Luckily, I spent the next four days in such an amazing place that the theft could not have been further from my mind. Bunaken island forms part of the Manado-Bunaken National Park, one of the world's best diving sites. We were met at the airport by a representative of our hotel - Lorenzo's - and driven to the coast, where a small motor boat was waiting to take us to the island. It was sunset when we arrived and I remember sitting in the boat, looking out over the stunning scenery, just awestruck by the simple thought that of all the places in the world I could possibly be, I was here .

Lorenzo's Beach Garden is a small collection of bamboo huts, sitting on a beach in a private lagoon. I think it is entirely possible that the proprietor, Lorenzo, is the happiest man on the planet. He spends his days lounging in hamocks, eating amazing food and swimming in the world-class coral reef that is his garden. The four of us passed four very happy, lazy days in his establishment, reading in hamocks and sitting up at night playing cards. We were treated to three amazing meals a day; pancakes and fruit every day for breakfast, followed by two hearty meals of rice and fresh fish. The first night happened to be my birthday and, unbeknowst to me, my friends had prepared a few suprises, including a birthday banner, a feather boa and sparkly tiara (what birthday would be complete without a little humiliation?) and a very thoughtful present: a lock for my posessions! We spent that evening having a few drinks at a neighbouring resort. Presumably as payback for my actions on our night out in Jakarta, Hannah made sure that the lead singer of the band knew it was my birthday and I was soon up on stage being serenaded. The singer began with happy birthday and then moved on, somewhat less traditionally, to Creep by Radiohead. I found it impossible not to get the giggles when he was kneeling at my feet singing "you're so very special . . ." with all the verve and sincerity of a Celine Dion Power Ballad.

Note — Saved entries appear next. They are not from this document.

Lemma Claim_spec subject class (w : env * limits_state) r w' log last :
  Claim_ subject class w = (r, w') → limits_inv log last w.2 → last ≤ clock w.1 →
  claim_post subject class log (clock w.1) r w.2 w'.2.
Proof.
  intros Hrun Hinv Hlast. unfold Claim_ in Hrun.
  apply bind_ctx_clock in Hrun as [(x & -> & Hs)|(e1 & Hc1 & Hrun)]; [exact Hs|].
  unfold bind at 1, lift_res at 1 in Hrun.
  destruct (Subject_validate subject) as [[]|x|] eqn:Hval; [|by injection Hrun as <- <-|].
  2:{ unfold Subject_validate in Hval. by destruct (_ || _ || _). }
  rewrite bind_get in Hrun. cbn [snd] in Hrun. unfold bind at 1, lift_res at 1 in Hrun.
  destruct (PolicySet_policy _ class) as [policy|x|] eqn:Hpol; [|by injection Hrun as <- <-|].
  2:{ unfold PolicySet_policy in Hpol. repeat case_match; done. }
  apply bind_ctx_clock in Hrun as [(x & -> & Hs)|(e2 & Hc2 & Hrun)]; [exact Hs|].
  cbn [fst snd] in Hc2, Hrun.
  match type of Hrun with bind now ?k ?w = _ => destruct (bind_now_clock k w) as [e3 E3] end.
  rewrite E3 in Hrun. clear E3. cbn [fst snd] in Hrun. rewrite Hc2, Hc1 in Hrun.
  set (now := clock w.1) in *. cbn in Hrun.
  assert (limits_inv log now (sweep now w.2)) as Hinv1 by (by eapply sweep_inv, limits_inv_later).
  unfold bind at 1 in Hrun.
  destruct (windowFor class subject policy now (e3, sweep now w.2)) as [r1 [e4 s1]] eqn:Hwf.
  destruct (windowFor_spec _ _ _ _ _ _ _ _ _ Hwf Hinv1 Hpol) as (ans & -> & He & Hinv2 & Hk & Hpost).
  cbn [fst snd] in He, Hinv2, Hk, Hpost.
  assert (keeps_claims w.2 s1) as Hk2 by (etrans; [apply keeps_sweep|exact Hk]).
  destruct ans as [[p|] d]; cbn in Hpost, Hrun.
  2:{ injection Hrun as <- <-. split_and!; [done..|by left]. }
  destruct Hpost as (-> & Hp & wd & Hw & Hroom & Hq).
  rewrite (bind_window_at _ _ _ wd) in Hrun by done. pose proof Hk2 as [Ecl Einf Ecfg].
  assert (has_room (ls_manager s1) (Subject_key subject) wd) as Hroom1.
  { unfold has_room in *. by rewrite (sc_creds _ _ Ecfg). }
  assert (∀ org, inflight_of (ls_manager s1) org = inflight_of (ls_manager w.2) org) as Einf'.
  { intros org. unfold inflight_of. by rewrite Einf. }
  destruct ((0 <? mg_concurrency _) && _) eqn:Econc in Hrun.
  { apply guard_true in Econc. cbn in Hrun. injection Hrun as <- <-.
    eapply claim_refused; try done. by left. }
  destruct ((0 <? qp_PerOrgLimit _) && _) eqn:Eorg in Hrun.
  { apply guard_true in Eorg. cbn in Hrun. injection Hrun as <- <-.
    eapply claim_refused; try done. right. by left. }
  destruct ((0 <? qp_PerCredentialLimit _) && _) eqn:Ekey in Hrun.
  { apply guard_true in Ekey. cbn in Hrun. injection Hrun as <- <-.
    eapply claim_refused; try done. right. by right. }
  cbn in Hrun. injection Hrun as <- <-. cbn [snd].
  rewrite <-(Einf' (sj_OrgID subject)).
  eapply (claim_admitted log now w.2 s1); try done.
  - rewrite Einf', (sc_concurrency _ _ Ecfg). by apply guard_false.
  - by apply guard_false.
  - by apply guard_false.
Qed.

(** ** Readings of usage *)

Lemma Usage_spec subject class (w : env * limits_state) r w' log last :
  Usage subject class w = (r, w') → limits_inv log last w.2 → last ≤ clock w.1 →
  limits_inv log (clock w.1) w'.2 ∧ keeps_claims w.2 w'.2 ∧ r ≠ Panic ∧
  ∀ t, r = Ok t → uc_Admitted (ut_Org t) - uc_Completed (ut_Org t)
    = Z.of_nat (open_where (λ c, bool_decide (cl_class c = class) && of_org (sj_OrgID subject) c) (ls_claims w'.2)).
Proof.
  intros Hrun Hinv Hlast.
  assert (limits_inv log (clock w.1) w.2) as Hinv0 by (by eapply limits_inv_later).
  assert (keeps_claims w.2 w.2) as Hrefl by (by split).
  unfold Usage in Hrun. unfold bind at 1, lift_res at 1 in Hrun.
  destruct (Subject_validate subject) as [[]|x|] eqn:Hval; [|by injection Hrun as <- <-|].
  2:{ unfold Subject_validate in Hval. by destruct (_ || _ || _). }
  rewrite bind_get in Hrun. unfold bind at 1, lift_res at 1 in Hrun.
  destruct (PolicySet_policy _ class) as [policy|x|] eqn:Hpol; [|by injection Hrun as <- <-|].
  2:{ unfold PolicySet_policy in Hpol. repeat case_match; done. }
  match type of Hrun with bind now ?k ?w = _ => destruct (bind_now_clock k w) as [e3 E3] end.
  rewrite E3 in Hrun. clear E3. cbn [fst snd] in Hrun. set (now := clock w.1) in *.
  assert (limits_inv log now (sweep now w.2)) as Hinv1 by (by apply sweep_inv).
  unfold bind at 1, modify at 1 in Hrun. cbn [fst snd] in Hrun. rewrite bind_get in Hrun. cbn [fst snd] in Hrun.
  change (default ∅ (mg_windows (ls_manager (sweep now w.2)) !! class) !! sj_OrgID subject)
    with (win_at (sweep now w.2) class (sj_OrgID subject)) in Hrun.
  destruct (win_at _ class _) as [p|] eqn:Hp in Hrun.
  - destruct (limits_inv_at _ _ _ _ _ _ Hinv1 Hp) as (wd & Hw & Hok & _).
    rewrite (bind_window_at _ _ _ wd) in Hrun by done. injection Hrun as <- <-.
    split_and!; [done|apply keeps_sweep|done|]. intros t [= <-]. cbn.
    rewrite (wo_counts _ _ _ _ Hok). cbn. rewrite (open_ext (of_window p)
      (λ c, bool_decide (cl_class c = class) && of_org (sj_OrgID subject) c)); [lia|].
    intros c cl Hc Hr. pose proof (lo_claim _ (li_ok _ _ _ Hinv1) c cl Hc Hr) as Hcl.
    unfold of_window, of_org. rewrite <-bool_decide_and. apply bool_decide_ext. split.
    + intros E. rewrite E in Hcl. by apply (lo_own _ (li_ok _ _ _ Hinv1) _ _ _ _ _ Hp Hcl).
    + intros [E1 E2]. rewrite E1, E2 in Hcl. congruence.
  - injection Hrun as <- <-. split_and!; [done|apply keeps_sweep|done|]. intros t [= <-]. cbn.
    rewrite open_zero; [done|]. intros c cl Hc Hr.
    pose proof (lo_claim _ (li_ok _ _ _ Hinv1) c cl Hc Hr) as Hcl.
    unfold of_org. rewrite <-bool_decide_and. apply bool_decide_eq_false. intros [E1 E2].
    rewrite E1, E2 in Hcl. congruence.
Qed.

It would have been a dreadful shame to visit one of the world's premier diving sites without seeing the coral for ourselves, so on Thursday the four of us hired a boat and an instructor and headed out to sea. I was aware that scuba diving would be a once in a lifetime experience, but when I got down there I was absolutely dumbstruck by the beauty of it. Words, quite simply, cannot do it justice. It was like every David Attinborough documentary you've ever seen, but better. Even though we were only about 12 meters down, we were right up close to the coral, swimming through shoals of brightly coloured fish. I had expected that the fish would swim away whenever we tried to get near them, but they seemed almost oblivious of us and I even reached and and touched one. During my dive I saw a stingray and a barracuda (on their dive Jenna and Kamran saw sharks but, if I'm honest, I was quite happy to miss out on that experience). Whilst we were on our way home we saw a school of dolphins in the distance, which was just the icing on the - already delicious - cake.